Dataset entries:
==============================
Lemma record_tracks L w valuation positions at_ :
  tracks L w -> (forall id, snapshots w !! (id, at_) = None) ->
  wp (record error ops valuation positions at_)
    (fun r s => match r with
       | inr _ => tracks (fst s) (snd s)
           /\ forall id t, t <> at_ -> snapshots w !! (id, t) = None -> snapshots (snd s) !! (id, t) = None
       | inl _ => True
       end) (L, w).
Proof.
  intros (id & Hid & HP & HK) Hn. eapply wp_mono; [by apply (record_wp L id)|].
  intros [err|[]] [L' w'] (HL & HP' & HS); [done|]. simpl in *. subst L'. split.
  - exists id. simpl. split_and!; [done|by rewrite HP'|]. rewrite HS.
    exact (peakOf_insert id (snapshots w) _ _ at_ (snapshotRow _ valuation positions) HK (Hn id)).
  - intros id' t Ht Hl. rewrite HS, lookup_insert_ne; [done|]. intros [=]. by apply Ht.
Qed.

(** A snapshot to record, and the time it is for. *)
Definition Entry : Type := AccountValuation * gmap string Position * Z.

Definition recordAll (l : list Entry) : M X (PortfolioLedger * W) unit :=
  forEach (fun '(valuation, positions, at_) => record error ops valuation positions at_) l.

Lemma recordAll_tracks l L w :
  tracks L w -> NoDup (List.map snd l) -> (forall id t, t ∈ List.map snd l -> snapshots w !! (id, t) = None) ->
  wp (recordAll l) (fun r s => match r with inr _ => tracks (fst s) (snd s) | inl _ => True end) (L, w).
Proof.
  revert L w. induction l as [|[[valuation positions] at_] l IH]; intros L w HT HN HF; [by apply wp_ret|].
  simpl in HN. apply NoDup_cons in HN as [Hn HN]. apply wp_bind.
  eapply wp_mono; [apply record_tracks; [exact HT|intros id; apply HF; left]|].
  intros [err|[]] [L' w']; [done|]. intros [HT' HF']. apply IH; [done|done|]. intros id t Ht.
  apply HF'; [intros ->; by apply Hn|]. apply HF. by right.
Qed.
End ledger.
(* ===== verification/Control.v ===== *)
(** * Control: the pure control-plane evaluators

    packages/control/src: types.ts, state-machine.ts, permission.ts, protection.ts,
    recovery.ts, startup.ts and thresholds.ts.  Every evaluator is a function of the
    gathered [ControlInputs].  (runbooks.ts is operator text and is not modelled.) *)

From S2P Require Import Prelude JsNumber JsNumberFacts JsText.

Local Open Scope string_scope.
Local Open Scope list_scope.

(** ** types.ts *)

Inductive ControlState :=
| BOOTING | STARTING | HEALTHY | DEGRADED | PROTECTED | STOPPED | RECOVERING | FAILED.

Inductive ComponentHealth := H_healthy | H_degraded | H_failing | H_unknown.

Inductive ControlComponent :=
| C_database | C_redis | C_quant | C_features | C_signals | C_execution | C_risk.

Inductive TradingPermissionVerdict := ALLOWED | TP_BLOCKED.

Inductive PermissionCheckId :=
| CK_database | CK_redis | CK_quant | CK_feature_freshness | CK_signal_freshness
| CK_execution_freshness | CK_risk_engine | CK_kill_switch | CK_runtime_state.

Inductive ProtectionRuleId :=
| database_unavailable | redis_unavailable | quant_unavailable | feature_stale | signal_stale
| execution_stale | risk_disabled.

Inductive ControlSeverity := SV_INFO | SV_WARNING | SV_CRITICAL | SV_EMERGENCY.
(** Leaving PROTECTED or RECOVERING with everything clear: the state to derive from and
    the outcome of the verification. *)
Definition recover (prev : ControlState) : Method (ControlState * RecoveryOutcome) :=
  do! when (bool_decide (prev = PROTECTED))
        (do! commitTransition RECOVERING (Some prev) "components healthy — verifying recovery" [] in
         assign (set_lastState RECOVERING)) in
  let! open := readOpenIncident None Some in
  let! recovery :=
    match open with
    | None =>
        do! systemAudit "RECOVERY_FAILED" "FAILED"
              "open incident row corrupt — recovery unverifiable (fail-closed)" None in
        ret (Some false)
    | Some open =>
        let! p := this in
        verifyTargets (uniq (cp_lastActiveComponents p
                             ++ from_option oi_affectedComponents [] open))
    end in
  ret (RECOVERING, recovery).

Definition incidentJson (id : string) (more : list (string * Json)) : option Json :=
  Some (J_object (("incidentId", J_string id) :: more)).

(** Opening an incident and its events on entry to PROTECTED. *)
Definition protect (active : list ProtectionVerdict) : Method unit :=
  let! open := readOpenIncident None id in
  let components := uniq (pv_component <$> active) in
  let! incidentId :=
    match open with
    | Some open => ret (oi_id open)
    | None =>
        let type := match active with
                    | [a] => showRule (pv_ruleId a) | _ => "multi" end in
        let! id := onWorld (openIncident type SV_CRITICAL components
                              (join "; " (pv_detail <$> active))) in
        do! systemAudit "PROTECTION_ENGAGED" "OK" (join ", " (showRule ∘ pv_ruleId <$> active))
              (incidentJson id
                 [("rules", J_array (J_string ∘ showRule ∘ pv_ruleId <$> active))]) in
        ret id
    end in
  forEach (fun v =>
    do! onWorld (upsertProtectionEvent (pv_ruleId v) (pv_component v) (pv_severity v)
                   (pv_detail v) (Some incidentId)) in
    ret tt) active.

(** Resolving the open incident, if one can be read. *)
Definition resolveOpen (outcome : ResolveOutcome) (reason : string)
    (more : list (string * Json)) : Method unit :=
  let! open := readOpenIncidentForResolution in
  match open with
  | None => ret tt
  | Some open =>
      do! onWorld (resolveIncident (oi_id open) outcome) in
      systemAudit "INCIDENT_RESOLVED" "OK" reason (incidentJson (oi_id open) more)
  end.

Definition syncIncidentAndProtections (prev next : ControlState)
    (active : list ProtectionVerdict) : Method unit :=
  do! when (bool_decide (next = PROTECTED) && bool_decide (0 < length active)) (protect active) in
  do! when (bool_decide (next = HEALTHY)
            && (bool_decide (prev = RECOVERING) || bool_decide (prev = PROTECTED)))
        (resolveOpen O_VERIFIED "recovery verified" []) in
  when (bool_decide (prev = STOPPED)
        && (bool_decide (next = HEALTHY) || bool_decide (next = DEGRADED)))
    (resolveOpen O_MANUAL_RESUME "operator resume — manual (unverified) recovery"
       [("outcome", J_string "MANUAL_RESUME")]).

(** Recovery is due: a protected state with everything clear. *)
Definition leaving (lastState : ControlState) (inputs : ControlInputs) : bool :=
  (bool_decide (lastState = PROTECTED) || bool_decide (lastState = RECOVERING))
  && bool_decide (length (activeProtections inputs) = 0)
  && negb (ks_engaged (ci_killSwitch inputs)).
==============================
TASK BRIEF →
If a line in the data above contains "length", return that line.

RESULT →
  do! when (bool_decide (next = PROTECTED) && bool_decide (0 < length active)) (protect active) in
  && bool_decide (length (activeProtections inputs) = 0)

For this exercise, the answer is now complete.